* _DATASET RECORDS_
Lemma client_world M w w' : world_inv M w -> client_step w w' -> world_inv M w'.
Proof.
  intros Hw [db' Hs Hp|spec out Hspec Hreg|id _|id]; [by apply world_data|..]; (apply world_entries; [done|]);
    pose proof (wi_entries _ _ Hw) as He.
  - unfold register. destruct (rbind _ _) as [hash|]; [|done]. destruct (entry_get _ _); [done|].
    destruct (_ <=? _); [done|]. cbn [snd]. apply each_insert; [|done]. unfold entry_inv. rewrite Hspec.
    split_and!; [done|done|]. intros Hsc. destruct (Hreg Hsc) as (db0 & Hdb0 & Hs & Ha & Hout).
    split; cbn; try done. exists db0, out. split_and!; try done. intros Ht. right. split; [done|]. intros ev _. by apply (Ht db0).
  - unfold remove. destruct (entry_get _ _); [|done]. by apply each_remove.
  - unfold resume. destruct (entry_get id (sh_entries w)) as [e|] eqn:Eg; [|done]. apply entry_get_elem in Eg.
    destruct (each_elem _ _ _ _ He Eg) as (Es & Ei & Hl). apply each_update; [|done]. split_and!; [done|done|].
    intros Hsc. eapply live_same; [by apply Hl|done|done|done].
Qed.

Lemma clients_world M w w' : world_inv M w -> rtc client_step w w' -> world_inv M w'.
Proof. intros Hw. induction 1; eauto using client_world. Qed.

Lemma clients_steps w w' : rtc client_step w w' -> steps (sh_db w) (sh_db w').
Proof. induction 1 as [|x y z [db' Hs _| | |] _ IH]; [done|by eapply rtc_l|done..]. Qed.

(** The other tasks start no rerun and record no work. *)
Definition kept (es es' : Entries) : Prop :=
  forall id e', (id, e') ∈ es' -> en_running_generation e' <> None -> exists e, (id, e) ∈ es /\ same_work e e'.

Lemma client_kept w w' : client_step w w' -> kept (sh_entries w) (sh_entries w').
Proof.
  assert (forall es, kept es es) as Hrefl by (intros es id e' He _; by exists e').
  intros [db' _ _|spec out _ _|id _|id]; [done|..]; cbn [sh_entries with_entries].
  - unfold register. destruct (rbind _ _); [|done]. destruct (entry_get _ _); [done|]. destruct (_ <=? _); [done|].
    intros id e' [[= -> ->]|Hin]%elem_of_entry_insert Hg; [done|by apply Hrefl].
  - unfold remove. destruct (entry_get _ _); [|done]. intros id' e' [Hin _]%elem_of_entry_remove. by apply Hrefl.
  - unfold resume. destruct (entry_get id (sh_entries w)) as [e|] eqn:Eg; [|done]. apply entry_get_elem in Eg.
    intros id' e' [[[= -> ->] _]|[Hin _]]%elem_of_entry_update Hg; [by exists e|by apply Hrefl].
Qed.

Lemma clients_kept w w' : rtc client_step w w' -> kept (sh_entries w) (sh_entries w').
Proof.
  induction 1 as [w|w w1 w2 Hs _ IH]; [intros id e' He _; by exists e'|].
  intros id e2 H2 Hg. destruct (IH id e2 H2 Hg) as (e1 & H1 & [E1 E2 E3 E4]).
  destruct (client_kept _ _ Hs id e1 H1) as (e & He & [F1 F2 F3 F4]); [by rewrite <- E1|].
  exists e. split; [done|]. split; congruence.
Qed.

(** ** A poll *)

Definition ticket_ok (t : RerunTicket) : Prop := specs (sp_id (rt_spec t)) = rt_spec t.

(** What an operation on one entry owes: the entry stays one of the same subscription. *)
Lemma entry_step {A} (spec_of : A -> option SubscriptionSpec) M M' db id e (o : result RealtimeError A * Entry) :
  entry_inv M db id e -> keeps_spec spec_of e o -> (sp_scope (specs id) = sc -> live M' db (snd o)) ->
  entry_inv M' db id (snd o)
  /\ forall a t, fst o = Ok a -> spec_of a = Some (rt_spec t) -> ticket_ok t.
Proof.
  intros (Es & Ei & _) [E1 E2] Hl. split; [split; [congruence|done]|].
  intros a t Ha Ht. unfold ticket_ok. rewrite (E2 a _ Ha Ht), Es. by rewrite Ei.
Qed.

Lemma retries_world M w now r es : world_inv M w -> ready_retries now (sh_entries w) = (r, es) ->
  world_inv M (with_entries es w) /\ forall ts, r = Ok ts -> Forall ticket_ok ts.
Proof.
  intros Hw Hr.
  assert (forall id e, entry_inv M (sh_db w) id e -> entry_inv M (sh_db w) id (snd (retry_one now e))
    /\ forall a t, fst (retry_one now e) = Ok a -> rt_spec <$> a = Some (rt_spec t) -> ticket_ok t) as Hone.
  { intros id e Hi. apply (entry_step ticket_spec M M _ id e _ Hi (retry_one_spec now e)). intros Hsc.
    destruct (retry_one now e) as [r1 e1] eqn:E. eapply retry_live; [|exact E]. by apply Hi. }
  destruct (fun A B => visit_each (entry_inv M (sh_db w)) (entry_inv M (sh_db w)) ticket_ok _ _ _ _
    A B (fun _ _ H => H) (wi_entries _ _ Hw) Hr) as [H1 H2].
  - intros id e t e' Hi E. destruct (Hone id e Hi) as [H1 H2]. rewrite E in H1, H2. split; [done|].
    intros x ->. by apply (H2 (Some x)).
  - intros id e x e' Hi E. destruct (Hone id e Hi) as [H1 _]. by rewrite E in H1.
  - split; [by apply world_entries|]. intros ts ->. by apply H2.
Qed.

Lemma mark_world M w scope ev impact now r es : world_inv M w ->
  (scope = sc -> stored_event sk (sh_db w) ev) -> decode (oe_payload ev) = Ok impact ->
  mark_impacted scope (OutboxEventRecord_cursor ev) impact now (sh_entries w) = (r, es) ->
  world_inv M (with_entries es w)
  /\ forall ts, r = Ok ts -> world_inv (marked_also M scope ev) (with_entries es w) /\ Forall ticket_ok ts.
Proof.
  intros Hw Hst Hdec Hr. unfold mark_impacted in Hr. set (f := mark_one scope (OutboxEventRecord_cursor ev) impact now) in Hr.
  assert (forall id e, entry_inv M (sh_db w) id e -> entry_inv M (sh_db w) id (snd (f e))
    /\ forall a, fst (f e) = Ok a -> entry_inv (marked_also M scope ev) (sh_db w) id (snd (f e))
         /\ forall t, a = Some t -> ticket_ok t) as Hone.
  { intros id e Hi. pose proof (mark_one_spec scope (OutboxEventRecord_cursor ev) impact now e) as Hk. fold f in Hk.
    assert (sp_scope (specs id) = sc -> live M (sh_db w) (snd (f e))
      /\ (is_ok (fst (f e)) = true -> live (marked_also M scope ev) (sh_db w) (snd (f e)))) as Hl.
    { intros Hsc. destruct Hi as (Es & _ & Hl). destruct (f e) as [r1 e1] eqn:E. cbn [fst snd].
      eapply mark_live; [by apply Hl|congruence| |exact Hdec|exact E]. intros Hs. split; [apply Hw|by apply Hst]. }
    destruct (entry_step ticket_spec M M _ id e _ Hi Hk (fun H => proj1 (Hl H))) as [H1 H2]. split; [done|].
    intros a Ha. split; [|intros t ->; by apply (H2 (Some t))].
    apply (entry_step ticket_spec M (marked_also M scope ev) _ id e _ Hi Hk). intros Hsc. apply (Hl Hsc). by rewrite Ha. }
  destruct (fun A B C => visit_each (entry_inv M (sh_db w)) (entry_inv (marked_also M scope ev) (sh_db w)) ticket_ok _ _ _ _
    A B C (wi_entries _ _ Hw) Hr) as [H1 H2].
  - intros id e t e' Hi E. destruct (Hone id e Hi) as [_ H]. rewrite E in H. by apply (H t).
  - intros id e x e' Hi E. destruct (Hone id e Hi) as [H _]. by rewrite E in H.
  - intros id e (Es & Ei & Hl). split_and!; try done. intros Hsc. eapply live_fewer; [|by apply Hl]. by left.
  - split; [by apply world_entries|]. intros ts ->. destruct (H2 ts eq_refl) as [H3 H4]. split; [|done].
    destruct Hw as [Hdb HM Ha _]. split; cbn [sh_db sh_entries with_entries]; try done.
    + intros e [He|[Esc ->]]; [by apply HM|by apply Hst].
    + intros position e Hp He Hc. left. by eapply Ha.
Qed.

Lemma success_world M w1 w2 ticket out r es : world_inv M w1 -> rtc client_step w1 w2 -> ticket_ok ticket ->
  (sp_scope (rt_spec ticket) = sc -> answers (sh_db w1) (rt_spec ticket) out) ->
  complete_success sha256 registry_config ticket out (sh_entries w2) = (r, es) ->
  world_inv M (with_entries es w2) /\ forall t, r = Ok (Some t) -> ticket_ok t.
Proof.
  intros Hw1 Hc Ht Ha. pose proof (clients_world _ _ _ Hw1 Hc) as Hw2. unfold complete_success.
  destruct (rbind _ _) as [hash|x]; [|by intros [= <- <-]; split; [apply world_entries; [|apply Hw2]|]].
  destruct (entry_get _ _) as [e|] eqn:Eg; [|by intros [= <- <-]; split; [apply world_entries; [|apply Hw2]|]].
  apply entry_get_elem in Eg. pose proof (each_elem _ _ _ _ (wi_entries _ _ Hw2) Eg) as Hi.
  pose proof (succeed_rerun_spec ticket out hash e) as Hk.
  destruct (entry_step ticket_spec M M _ _ e _ Hi Hk) as [H1 H2].
  { intros Hsc. destruct Hi as (Es & _ & Hl). destruct (succeed_rerun _ _ _ _) as [r1 e1] eqn:E.
    eapply succeed_live; [by apply Hl|apply Hw1|by apply clients_steps| |apply Hw1| |exact E].
    - rewrite Es, Ht. apply Ha. by rewrite <- Ht.
    - intros Hg. destruct (clients_kept _ _ Hc _ _ Eg Hg) as (e0 & He0 & [_ E2 _ E4]). rewrite E2, E4.
      destruct (each_elem _ _ _ _ (wi_entries _ _ Hw1) He0) as (_ & _ & Hl0). by destruct (Hl0 Hsc). }
  destruct (succeed_rerun _ _ _ _) as [r1 e1]. cbn [fst snd] in H1, H2. intros [= <- <-]. split.
  - apply world_entries; [done|]. apply each_update; [done|apply Hw2].
  - intros t ->. by apply (H2 (Some t)).
Qed.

* _EXERCISE PROMPT_
Restate, word for word and with nothing added, the lines from the first line of the listing through the one where "Lemma clients_world M" stands.

* _RESULT BELOW_
Lemma client_world M w w' : world_inv M w -> client_step w w' -> world_inv M w'.
Proof.
  intros Hw [db' Hs Hp|spec out Hspec Hreg|id _|id]; [by apply world_data|..]; (apply world_entries; [done|]);
    pose proof (wi_entries _ _ Hw) as He.
  - unfold register. destruct (rbind _ _) as [hash|]; [|done]. destruct (entry_get _ _); [done|].
    destruct (_ <=? _); [done|]. cbn [snd]. apply each_insert; [|done]. unfold entry_inv. rewrite Hspec.
    split_and!; [done|done|]. intros Hsc. destruct (Hreg Hsc) as (db0 & Hdb0 & Hs & Ha & Hout).
    split; cbn; try done. exists db0, out. split_and!; try done. intros Ht. right. split; [done|]. intros ev _. by apply (Ht db0).
  - unfold remove. destruct (entry_get _ _); [|done]. by apply each_remove.
  - unfold resume. destruct (entry_get id (sh_entries w)) as [e|] eqn:Eg; [|done]. apply entry_get_elem in Eg.
    destruct (each_elem _ _ _ _ He Eg) as (Es & Ei & Hl). apply each_update; [|done]. split_and!; [done|done|].
    intros Hsc. eapply live_same; [by apply Hl|done|done|done].
Qed.

Lemma clients_world M w w' : world_inv M w -> rtc client_step w w' -> world_inv M w'.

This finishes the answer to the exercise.